Elementary school students at the Singapore International School learn about drugs, alcohol and sex through regular health education classes.
"Our students are very well protected by their parents -- in fact some of them are overprotected," said principal Anula Samuel. "We recently conducted classes about puberty and many of the 11 and 12-year-old students did not even know the basic facts of life -- and that naivete is a problem. From now on we will go all out and tell them everything they need to know."
For many teenagers, Friday night is the time to party.
They meet at a popular Mexican restaurant in Kemang, South Jakarta, at 9 p.m. and crawl to a variety of bars, often ending up at a recently reopened disco in a Central Jakarta hotel or other popular nightclubs.
Young expatriates in Jakarta are presented with great temptation, and the increasing popularity of cellular phones makes arranging drug deals easier than ever, Leiper said.

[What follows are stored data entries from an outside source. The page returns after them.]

(* ===== verification/ScopeVisit.v ===== *)
(** * The traversal of the scopes visits a subtree in order *)

From S2P Require Import Prelude JsString JsObject JsNumber UriCodec Json Scope ScopeTree ScopeFacts.

Section Tree.
Context (st : scopes) (f : forest) (T : tree st f).

Definition attached (i : nat) : Prop := is_Some (f_children f !! i).

Lemma child_of i c : c ∈ children f i -> f_parent f !! c = Some i /\ attached c /\ i < c /\ attached i.
Proof.
  unfold children. destruct (f_children f !! i) as [cs|] eqn:E; [|by intros ?%not_elem_of_nil].
  intros Hc. destruct (t_child _ _ T _ _ _ E Hc) as (H1 & H2 & H3). split_and!; [done..|by eexists].
Qed.

Lemma parent_child i p : f_parent f !! i = Some p -> i ∈ children f p.
Proof. intros (cs & Hp & Hi)%(t_parent _ _ T). unfold children. by rewrite Hp. Qed.

Lemma children_nodup i : NoDup (children f i).
Proof. unfold children. destruct (f_children f !! i) eqn:E; [by eapply T|apply NoDup_nil_2]. Qed.

(** Induction from the children. *)
Lemma scope_ind (P : nat -> Prop) :
  (forall i, attached i -> (forall c, c ∈ children f i -> P c) -> P i) -> forall i, attached i -> P i.
Proof.
  intros H i. remember (f_next f - i) as n eqn:Hn. revert i Hn. induction (lt_wf n) as [n _ IH].
  intros i -> Hi. apply H; [done|]. intros c Hc. destruct (child_of _ _ Hc) as (_ & Hac & Hlt & _).
  eapply IH; [|done|done]. pose proof (tree_lt _ _ _ T Hac). lia.
Qed.

Lemma preorder_fuel n m i : f_next f - i <= n -> f_next f - i <= m -> preorder n f i = preorder m f i.
Proof.
  revert m i. induction n as [|n IH]; intros m i Hn Hm.
  - assert (Hc : children f i = []).
    { unfold children. destruct (f_children f !! i) eqn:E; [|done]. pose proof (tree_lt _ _ i T (mk_is_Some _ _ E)). lia. }
    destruct m; cbn [preorder]; by rewrite ?Hc.
  - destruct m as [|m].
    + assert (Hc : children f i = []).
      { unfold children. destruct (f_children f !! i) eqn:E; [|done]. pose proof (tree_lt _ _ i T (mk_is_Some _ _ E)). lia. }
      cbn [preorder]. by rewrite Hc.
    + cbn [preorder]. f_equal. apply Forall_bind_ext, Forall_forall. intros c Hc. destruct (child_of _ _ Hc) as (_ & _ & Hlt & _).
      apply IH; lia.
Qed.

Lemma subtree_unfold i : attached i -> subtree f i = i :: (children f i ≫= subtree f).
Proof.
  intros Hi. pose proof (tree_lt _ _ _ T Hi). unfold subtree at 1.
  destruct (f_next f - i) as [|n] eqn:E; [lia|]. cbn [preorder]. f_equal. apply Forall_bind_ext, Forall_forall.
  intros c Hc. destruct (child_of _ _ Hc) as (_ & _ & Hlt & _). apply preorder_fuel; lia.
Qed.

(** Every scope of a subtree but its root has its parent in it. *)
Lemma subtree_in i x : attached i -> x ∈ subtree f i ->
  attached x /\ (x = i \/ i < x /\ exists p, f_parent f !! x = Some p /\ p ∈ subtree f i).
Proof.
  intros Hi. revert x. revert i Hi. apply (scope_ind (fun i => forall x, x ∈ subtree f i -> _)).
  intros i Hi IH x. rewrite subtree_unfold by done. intros [-> |Hx]%elem_of_cons; [by split; [|left]|].
  apply list_elem_of_bind in Hx as (c & Hx & Hc). destruct (IH c Hc x Hx) as [Hax Hcase]. split; [done|]. right.
  destruct (child_of _ _ Hc) as (Hp & _ & Hlt & _). destruct Hcase as [-> |(Hlt' & p & Hxp & Hps)].
  - split; [done|]. exists i. split; [done|left].
  - split; [lia|]. exists p. split; [done|]. right. apply list_elem_of_bind. by exists c.
Qed.

Lemma subtree_root i : attached i -> i ∈ subtree f i.
Proof. intros Hi. rewrite subtree_unfold by done. left. Qed.

(** A subtree has the children of its scopes. *)
Lemma subtree_closed i p c : attached i -> p ∈ subtree f i -> c ∈ children f p -> c ∈ subtree f i.
Proof.
  intros Hi. revert p c. revert i Hi. apply (scope_ind (fun i => forall p c, p ∈ subtree f i -> _ -> c ∈ subtree f i)).
  intros i Hi IH p c. rewrite subtree_unfold by done. intros [-> |Hp]%elem_of_cons Hc; right; apply list_elem_of_bind.
  - exists c. split; [|done]. apply subtree_root. by destruct (child_of _ _ Hc) as (_ & ? & _).
  - apply list_elem_of_bind in Hp as (d & Hp & Hd). exists d. split; [|done]. by eapply IH.
Qed.

(** The subtrees of two children are disjoint. *)
Lemma subtree_disjoint i c d x :
  c ∈ children f i -> d ∈ children f i -> x ∈ subtree f c -> x ∈ subtree f d -> c = d.
Proof.
  intros Hc Hd. destruct (child_of _ _ Hc) as (Hpc & Hac & Hlc & _), (child_of _ _ Hd) as (Hpd & Had & Hld & _).
  induction (lt_wf x) as [x _ IH]. intros Hx1 Hx2.
  destruct (subtree_in _ _ Hac Hx1) as [Hax [-> |(H1 & p & Hp & Hps)]].
  - destruct (subtree_in _ _ Had Hx2) as [_ [E|(H2 & q & Hq & Hqs)]]; [done|].
    rewrite Hpc in Hq. injection Hq as <-. destruct (subtree_in _ _ Had Hqs) as [_ [E|[E _]]]; lia.
  - destruct (subtree_in _ _ Had Hx2) as [_ [-> |(H2 & q & Hq & Hqs)]].
    + rewrite Hpd in Hp. injection Hp as <-. destruct (subtree_in _ _ Hac Hps) as [_ [E|[E _]]]; lia.
    + rewrite Hp in Hq. injection Hq as <-. destruct (tree_older _ _ _ _ T Hp) as [Hlt _]. by apply (IH p).
Qed.

Lemma subtree_nodup i : attached i -> NoDup (subtree f i).
Proof.
  revert i. apply (scope_ind (fun i => NoDup (subtree f i))). intros i Hi IH. rewrite subtree_unfold by done.
  apply NoDup_cons_2.
  - intros (c & Hx & Hc)%list_elem_of_bind. destruct (child_of _ _ Hc) as (_ & Hac & Hlt & _).
    destruct (subtree_in _ _ Hac Hx) as [_ [E|[E _]]]; lia.
  - apply NoDup_bind; [|done|apply children_nodup]. intros c d x Hc Hd Hx1 Hx2. by eapply subtree_disjoint.
Qed.

Lemma subtree_length i : attached i -> length (subtree f i) <= f_next f.
Proof.
  intros Hi. transitivity (length (seq 0 (f_next f))); [|by rewrite length_seq].
  apply submseteq_length, NoDup_submseteq; [by apply subtree_nodup|]. intros x Hx.
  apply elem_of_seq. destruct (subtree_in _ _ Hi Hx) as [Hax _]. pose proof (tree_lt _ _ _ T Hax). lia.
Qed.
End Tree.

(** ** What a traversal leaves unchanged *)

(** Only the nulls of the listener arrays differ. *)
Definition same_events (st st' : scopes) : Prop := ev_eq st st' /\ forall m i, cnt st' m i = cnt st m i.

#[global] Instance same_events_refl : Reflexive same_events.
Proof. by split. Qed.
#[global] Instance same_events_trans : Transitive same_events.
Proof. intros s1 s2 s3 [E1 C1] [E2 C2]. split; [by etrans|]. intros m i. by rewrite C2. Qed.

(** The methods of the attached scopes are those of the prototype, and none is destroyed. *)
Definition usable (st : scopes) (f : forest) : Prop :=
  forall i r, attached f i -> sc_store st !! i = Some r ->
    s_noops r = false /\ (s_proto r = None /\ s_destroyed r = Some false \/ s_proto r = f_parent f !! i /\ s_destroyed r = None).

Definition represents (st : scopes) (f : forest) : Prop :=
  tree st f /\ (forall name, flow st f None name None 0) /\ usable st f.

Lemma usable_ev_eq st st' f : ev_eq st st' -> usable st f -> usable st' f.
Proof.
  intros [_ E] U i r' Hi Hr'. specialize (E i). rewrite Hr' in E. destruct (sc_store st !! i) as [r|] eqn:Hr; [|done].
  destruct E as (ls & cs & -> & _). by apply (U i r).
Qed.

Lemma represents_same st st' f : same_events st st' -> represents st f -> represents st' f.
Proof.
  intros [E C] (T & F & U). split_and!; [by eapply tree_ev_eq| |by eapply usable_ev_eq].
  intros name. eapply flow_frame; [|apply F]. intros i. apply C.
Qed.

Lemma call_listeners_spec i ls : call_listeners i ls = (pair i <$> omap id ls, Some <$> omap id ls).
Proof. induction ls as [|[l|] ls IH]; [done|..]; cbn [call_listeners]; rewrite IH; done. Qed.

Lemma omap_some (l : list nat) : omap id (Some <$> l) = l.
Proof. induction l as [|x l IH]; [done|]. cbn. by f_equal. Qed.

Lemma fire_spec st f name i :
  tree st f -> attached f i -> exists st', fire name i st = (calls_of f name i, st') /\ same_events st st'.
Proof.
  intros T [cs Hi]. destruct (t_node _ _ T _ _ Hi) as (r & Hr & _ & _ & _ & Hl).
  unfold fire. rewrite Hr. specialize (Hl name). unfold live_of, listeners_of in Hl.
  destruct (s_listeners r !! name) as [ls|] eqn:E; cbn in Hl.
  - rewrite call_listeners_spec. eexists. split; [unfold calls_of; by rewrite <- Hl|]. split.
    + apply ev_eq_change. intros r' Hr'. rewrite Hr in Hr'. injection Hr' as <-. eexists _, _. split; [done|].
      intros m. unfold live_of, listeners_of. simpl. destruct (decide (m = name)) as [->|Hm].
      * rewrite lookup_insert_eq, E. simpl. apply omap_some.
      * by rewrite lookup_insert_ne by done.
    + intros m j. unfold cnt, change. simpl. destruct (decide (i = j)) as [<-|Hne].
      * rewrite lookup_alter_eq, Hr. done.
      * by rewrite lookup_alter_ne.
  - exists st. split; [|done]. unfold calls_of. rewrite <- Hl. done.
Qed.

Lemma climb_ev_eq fuel st st' target i : ev_eq st st' -> climb fuel st' target i = climb fuel st target i.
Proof.
  intros E. revert i. induction fuel as [|fuel IH]; intros i; cbn [climb]; destruct (decide (i = target)); try done;
    destruct E as [N E]; pose proof (E i) as H; destruct (sc_store st !! i) as [r|], (sc_store st' !! i) as [r'|]; try done;
    destruct H as (ls & cs & -> & _); simpl; [done|]. destruct (s_next r); [done|]. destruct (s_parent r); [apply IH|done].
Qed.

(** ** The way to the next scope *)

Section Climb.
Context (st : scopes) (f : forest) (T : tree st f).

Lemma climb_fuel n m target i : attached f i -> i <= n -> i <= m -> climb n st target i = climb m st target i.
Proof.
  revert m i. induction n as [|n IH]; intros m i Hi Hn Hm; cbn [climb].
  all: assert (Hi' := Hi); destruct Hi' as [cs Hcs]; destruct (t_node _ _ T _ _ Hcs) as (r & Hr & Hp & _).
  all: assert (Hpar : s_parent r = None \/ exists p, s_parent r = Some p /\ p < i /\ attached f p)
    by (rewrite Hp; destruct (f_parent f !! i) as [p|] eqn:E; [right; exists p; by destruct (tree_older _ _ _ _ T E)|by left]).
  all: destruct m as [|m]; cbn [climb]; rewrite Hr; destruct (decide (i = target)), (s_next r); try done;
    destruct Hpar as [-> |(p & -> & Hlt & Hpa)]; try done; try lia.
  apply IH; [done|lia..].
Qed.

Lemma climb_child target i c prev l :
  target <= i -> dseg (link_of st) prev (c :: l) None -> c ∈ children f i ->
  climb (sc_next st) st target c = match l with d :: _ => Some (Some d) | [] => climb (sc_next st) st target i end.
Proof.
  intros Ht [Hc _] Hin. destruct (child_of _ _ T _ _ Hin) as (Hp & [cs Hac] & Hlt & Hai).
  destruct (t_node _ _ T _ _ Hac) as (r & Hr & Hpr & _). unfold link_of in Hc. rewrite Hr in Hc. injection Hc as _ Hn.
  assert (Hcn : c < sc_next st) by (apply (t_fresh _ _ T); by eexists).
  rewrite (climb_fuel _ (S (pred (sc_next st)))) by (try eexists; eauto; lia).
  cbn [climb]. rewrite decide_False by lia. rewrite Hr, Hn, Hpr, Hp.
  destruct l as [|d l]; [|done]. cbn [hd_or]. apply climb_fuel; [done|lia..].
Qed.
End Climb.

Section Visit.
Context (st : scopes) (f : forest) (R : represents st f).
Local Lemma T : tree st f. Proof. apply R. Qed.

(** ** Counts *)

Lemma tot_calls name i : attached f i -> tot st name i = Z.of_nat (length (subtree f i ≫= calls_of f name)).
Proof.
  revert i. apply (scope_ind _ _ T (fun i => tot st name i = _)). intros i Hi IH. assert (Hi' := Hi). destruct Hi' as [cs Hcs].
  destruct (t_node _ _ T _ _ Hcs) as (r & Hr & _). destruct R as (_ & F & _).
  pose proof (F name i r Hi ltac:(done) Hr) as Hc. rewrite decide_False in Hc by done. apply count_ok_tot in Hc.
  unfold tot. rewrite Hr, Hc. rewrite (subtree_unfold _ _ T) by done. unfold expected. cbn [mbind list_bind].
  rewrite length_app. unfold calls_of at 1. rewrite length_fmap.
  assert (E : zsum (tot st name <$> children f i) = Z.of_nat (length ((children f i ≫= subtree f) ≫= calls_of f name)));
    [|lia].
  revert IH. generalize (children f i). intros l IH. induction l as [|c l IHl]; [done|]. rewrite zsum_cons.
  cbn [mbind list_bind]. rewrite bind_app, length_app, (IH c ltac:(left)), IHl; [lia|]. intros d Hd. apply IH. by right.
Qed.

"We know that the students are regularly offered drugs by dealers on the streets and in malls so our counseling is designed to help them deal with that," he said.
"A lot of experts tell us that in Jakarta the atmosphere is a little more risky for students than other parts of Southeast Asia because drugs are so cheap and so widely available here."
Leiper believes while drugs are a big problem, alcohol abuse is more of a concern.
"Students can walk into 95 percent of stores and buy wine and liquor -- even younger high school students are able to purchase alcohol and cigarettes freely."
Last year a group of boys at one international junior high school were caught stealing cellular phones from their classmates and selling them to buy drugs. Urine tests showed traces of drugs in their systems and several boys were expelled.
One father is so concerned by the drug problem that he has decided to send his children to boarding schools in Australia rather than risk them getting into trouble here.
"The drug scene has only got big in the past year," says "Dan", 15, a student at JIS. "I guess it's like every other kind of trend -- one kid starts doing it and then before you know it, everyone's doing it."
Ultimately, says Leiper, the whole expatriate community needs to face the problem -- and that includes parents who he says are sometimes "naive".
"There is a great deal of genuine concern on the part of teachers. We're doing the best we can without interfering too much with the decisions of families. The cliche is true -- it takes a village to deal with problems like these."
But some parents just don't acknowledge that there is a problem.
"I'm sure some kids are taking drugs, but definitely not my daughter," said another parent whose 17-year-old daughter attends North Jakarta International School.
"She doesn't even drink and I don't give her much pocket money -- and she has so many sports and activities to keep her busy. Why would she get mixed up with drugs?"